O beijo foi intenso, carregado de tudo o que haviam evitado até aquele momento. Miguel a segurou com firmeza, como se temesse que ela fosse desaparecer. Era como se, naquele breve instante, o mundo inteiro tivesse parado.

Mas quando se separaram, o olhar nos olhos dele era mais sombrio do que nunca.

"Isso só torna tudo mais difícil," murmurou ele, sua voz quebrada.

"Eu não me importo," respondeu Clara, com uma firmeza que a surpreendeu.

Miguel a observou por mais alguns segundos, como se estivesse tentando memorizar cada detalhe do rosto dela, antes de finalmente virar-se e sair pela porta.

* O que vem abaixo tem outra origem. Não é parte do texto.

(* ===== verification/Uvm.v ===== *)
(** * User address spaces: growth, shrinking and copies

    Correctness of [uvmalloc], [uvmdealloc], [copyin], [copyout] and
    [copyinstr] of kernel/vm.c.  [aspace s l root P n] describes a process
    whose first [n] pages are mapped to distinct allocated frames and whose
    pages above them, up to the trapframe, are unmapped. *)

From S2P Require Import Prelude Memory Riscv Kalloc Vm PageTable.

Record aspace (s : kstate) (l : list Z) (root : Z) (P : list Z) (n : Z) : Prop := {
  as_inv : vinv s l root P;
  as_size : 0 <= n /\ n * PGSIZE <= TRAPFRAME;
  as_page : forall i, 0 <= i < n -> leaf_page s l root P true (i * PGSIZE);
  as_inj : forall i j, 0 <= i < n -> 0 <= j < n ->
    phys (k_mem s) root (i * PGSIZE) = phys (k_mem s) root (j * PGSIZE) -> i = j;
  as_top : forall va, n * PGSIZE <= va < TRAPFRAME -> leaf_val (k_mem s) root va = 0;
  as_priv : forall va, TRAPFRAME <= va < MAXVA -> flag_set (leaf_val (k_mem s) root va) PTE_U = false
}.

(** The byte a user program sees at [va]. *)
Definition vread (m : mem) (root va : Z) : byte := m (phys m root va + va mod PGSIZE).

Lemma phys_page m root va : phys m root (va / PGSIZE * PGSIZE) = phys m root va.
Proof.
  unfold phys. rewrite <- (leaf_val_page m root va), PGROUNDDOWN_eq, Z.mul_comm. reflexivity.
Qed.

Lemma TRAPFRAME_MAXVA : TRAPFRAME + 2 * PGSIZE = MAXVA.
Proof. reflexivity. Qed.

Lemma MAXVA_eq : MAXVA = 2 ^ 38.
Proof. reflexivity. Qed.

Lemma NoDup_frames m root a n :
  (forall i j, 0 <= i < Z.of_nat n -> 0 <= j < Z.of_nat n ->
     phys m root (a + i * PGSIZE) = phys m root (a + j * PGSIZE) -> i = j) ->
  NoDup (frames m root a n []).
Proof.
  revert a. induction n as [|n IH]; intros a H; cbn [frames]; [apply NoDup_nil_2|].
  rewrite frames_app. apply NoDup_app. split; [|split].
  - apply IH. intros i j Hi Hj E.
    assert (i + 1 = j + 1); [|lia]. apply H; [lia | lia |].
    replace (a + (i + 1) * PGSIZE) with (a + PGSIZE + i * PGSIZE) by lia.
    replace (a + (j + 1) * PGSIZE) with (a + PGSIZE + j * PGSIZE) by lia. exact E.
  - intros d (i & Hi & ->)%elem_of_frames E%list_elem_of_singleton.
    assert (i + 1 = 0); [|lia]. apply H; [lia | lia |].
    replace (a + (i + 1) * PGSIZE) with (a + PGSIZE + i * PGSIZE) by lia.
    rewrite Z.mul_0_l, Z.add_0_r. exact E.
  - apply NoDup_singleton.
Qed.

(** Frames and table pages stay apart from a smaller pool of pages. *)
Lemma aspace_mono s l root P n s' l' P' :
  aspace s l root P n -> vinv s' l' root P' -> k_end s' = k_end s ->
  (forall va, 0 <= va < MAXVA -> leaf_val (k_mem s') root va = leaf_val (k_mem s) root va) ->
  (forall x, x ∈ l' \/ x ∈ P' -> x ∈ l \/ x ∈ P) ->
  aspace s' l' root P' n.
Proof.
  intros [HV Hn Hpg Hinj Htop Hpriv] HV' He HL Hsub.
  pose proof TRAPFRAME_MAXVA as HT.
  assert (HL' : forall i, 0 <= i < n ->
     leaf_val (k_mem s') root (i * PGSIZE) = leaf_val (k_mem s) root (i * PGSIZE))
    by (intros i Hi; apply HL; unfold PGSIZE in *; lia).
  constructor; [exact HV' | exact Hn | | | |].
  - intros i Hi. destruct (Hpg i Hi) as [H1 H2 H3].
    constructor; unfold phys in *; rewrite ?HL' by exact Hi; [exact H1 | exact H2 |].
    intros _. destruct (H3 eq_refl) as (F1 & F2 & F3). rewrite He.
    split; [exact F1|]. split; intros Hin.
    + destruct (Hsub _ (or_intror Hin)); contradiction.
    + destruct (Hsub _ (or_introl Hin)); contradiction.
  - intros i j Hi Hj. unfold phys. rewrite !HL' by assumption. apply Hinj; assumption.
  - intros va Hva. rewrite HL; [apply Htop; exact Hva | unfold PGSIZE in *; lia].
  - intros va Hva. rewrite HL; [apply Hpriv; exact Hva | unfold PGSIZE in *; lia].
Qed.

Depois que ele foi embora, Clara sentiu uma onda de emoções conflitantes. O beijo havia selado algo entre eles, mas também havia deixado claro que não seria fácil. Miguel era um homem quebrado, preso em um mundo que ela mal começava a entender.

E, no fundo, Clara sabia que tinha acabado de dar um passo que não teria volta.

De repente, o telefone dela vibrou. Era uma mensagem de um número desconhecido:

"Cuidado com quem você confia, Clara. Ele não é quem você pensa."

O medo a atingiu como uma onda fria, mas, ao mesmo tempo, uma determinação silenciosa começou a crescer dentro dela. Ela precisava descobrir a verdade – sobre Miguel, sobre seu passado, e sobre as pessoas que pareciam estar observando cada movimento dela.